I then get angry at society and why we cannot accept everyone for who they are. We were ALL born differently. Some are short, some are tall, some have white skin, some have black, some have blue or green or brown or hazel eyes, and some have eyes that have all kinds of colors. We say we embrace everyone and their differences when in reality I think we don't embrace anything different than me. I try so hard to get more money so I can be like that person or have what that person has, when really I am blessed more than I deserve to be. I have the greatest riches of the world and forget about it on a minute by minute basis.
I do believe that on many different levels this is a fight that we have been fighting for a long time and is one that probably will never be solved in my lifetime. It is one that will be around for a long time, there will be many debates and arguments and it will never get solved. But I can educate and I can push forward. I can be proud of my children for who they are. I can teach my children the values that God wants us to have. To embrace truth (the Bible) and to love their neighbor. Maybe if more parents would do this, we would not have this issue?!
God created Lydia perfectly in His sight. He knew exactly what He was doing. Without her, I would not know love as I know it today and I believe I am much better because of her. I would not know how to fully live. She has a purpose, just like you and I. She deserves no less than you and I. She has a beating heart, a fighting spirit, feelings and a desire to make other people happy. She wants to learn and explore, she wants to be loved and she LOVES hugs. See, when you boil it down to the things that matter, extra Chromosome or not, she is no different.
This afternoon as she sat on my lap, I realized that she did not have the choice in being born, she was created just the way she was. She can't help that God chose her to have an extra Chromosome. She can't help that God wanted her to be special and teach others what love is. You see, it is cruel and mean to treat someone in that manner, to classify them based on something that they had no choice in the matter. She does not deserve that, no one does. Sometimes it is just a mean and cruel world.
These odd feelings feel like they have more of a place, like something that I grieve for her because I am a mom and I want to protect her. I don't want to have people make fun of her, I want people to understand her. But, that is not what life is about. It is about learning to live in the skin we have. She does that every day and she does a beautiful job of that. I am glad that I am able to address these feelings and share with others.
It is a tough road sometimes. There are many days that I fight with God and question if I am really able to handle this. I ask if He really knows what He is doing. But God is good and He does. I need to continue to trust. Just as He has seen us out of some dark days, just as He allowed me to bring my baby home, just as He has allowed Lydia to beat all odds, He will continue this good work He started.

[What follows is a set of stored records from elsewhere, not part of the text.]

(** Lines 131-224 of [generate_singularity_recipe]: the text of the
    definition file, from the validated bootstrap source, the module
    naming scheme and the easyconfig parameters. *)
Definition recipe_text (module_scheme bootstrap_type : string)
           (src : BootstrapSource) (e : EasyConfig) : result RecipeText :=
  let appname := name e in
  let appver := version e in
  let appversuffix := versionsuffix e in
  let tcname := tc_name (toolchain e) in
  let tcver := tc_version (toolchain e) in
  let osdeps := osdependencies e in
  let bootstrap_content := bootstrap_section bootstrap_type src in
  let modulepath :=
    if String.eqb module_scheme "HierarchicalMNS"
    then "/app/modules/all/Core" else "/app/modules/all/" in
  let post_content := LF ++ "%post" ++ LF in
  match install_osdeps osdeps post_content with
  | Raise err => Raise err
  | Ok post_content =>
      let post_content := post_content ++ "pip install -U easybuild " ++ LF in
      let post_content := post_content ++ "su - easybuild " ++ LF in
      let environment_content :=
        LF ++ "%environment" ++ LF ++ "source /etc/profile" ++ LF in
      let '(easyconfig, def_file, ebfile, post_content, environment_content) :=
        if negb (String.eqb tcname "dummy") then
          let easyconfig :=
            appname ++ "-" ++ appver ++ "-" ++ tcname ++ "-" ++ tcver
                    ++ appversuffix ++ ".eb" in
          let def_file :=
            "Singularity." ++ appname ++ "-" ++ appver ++ "-" ++ tcname
                           ++ "-" ++ tcver ++ appversuffix in
          let ebfile := fst (OsPath.splitext easyconfig) ++ ".eb" in
          let post_content :=
            post_content ++ "eb " ++ ebfile ++ eb_flags ++ module_scheme ++ LF in
          if String.eqb module_scheme "HierarchicalMNS" then
            let environment_content :=
              environment_content ++ "module use " ++ modulepath ++ LF in
            let environment_content :=
              environment_content ++ "module load "
                                  ++ OsPath.join tcname tcver ++ LF in
            let environment_content :=
              environment_content ++ "module load "
                ++ OsPath.join appname (appver ++ appversuffix) ++ LF in
            (easyconfig, def_file, ebfile, post_content, environment_content)
          else
            let environment_content :=
              environment_content ++ "module use " ++ modulepath ++ LF in
            let environment_content :=
              environment_content ++ "module load "
                ++ OsPath.join appname
                     (appver ++ "-" ++ tcname ++ "-" ++ tcver ++ appversuffix)
                ++ LF in
            (easyconfig, def_file, ebfile, post_content, environment_content)
        else
          let easyconfig := appname ++ "-" ++ appver ++ appversuffix ++ ".eb" in
          let def_file := "Singularity." ++ appname ++ "-" ++ appver
                                         ++ appversuffix in
          let ebfile := fst (OsPath.splitext easyconfig) ++ ".eb" in
          let post_content :=
            post_content ++ "eb " ++ ebfile ++ eb_flags ++ module_scheme ++ LF in
          let environment_content :=
            environment_content ++ "module use " ++ modulepath ++ LF in
          let environment_content :=
            environment_content ++ "module load "
              ++ OsPath.join appname (appver ++ appversuffix) ++ LF in
          (easyconfig, def_file, ebfile, post_content, environment_content) in
      let post_content := post_content ++ join LF ["exit"; cleanup_cmd] in
      let runscript_content :=
        join LF ["%runscript"; "eval " ++ DQUOTE ++ "$@" ++ DQUOTE] in
      let label_content := LF ++ "%labels " ++ LF in
      let content :=
        bootstrap_content ++ post_content ++ runscript_content
                          ++ environment_content ++ label_content in
      Ok (mkRecipeText bootstrap_content post_content runscript_content
                       environment_content label_content
                       easyconfig ebfile def_file content)
  end.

Acknowledging the odd feelings and dealing with them so they don't get the best of you, is very important. While I still have to get use to the "unsafe" places with Lydia, I have never been so proud of someone before as I am of her. Down syndrome or not, she is perfect. I will fight and I will educate and I will try to be the very best parent, with God's help to bring honor and glory to Him. He gave me this precious gift, this miracle and I will do everything to love and share her testimony.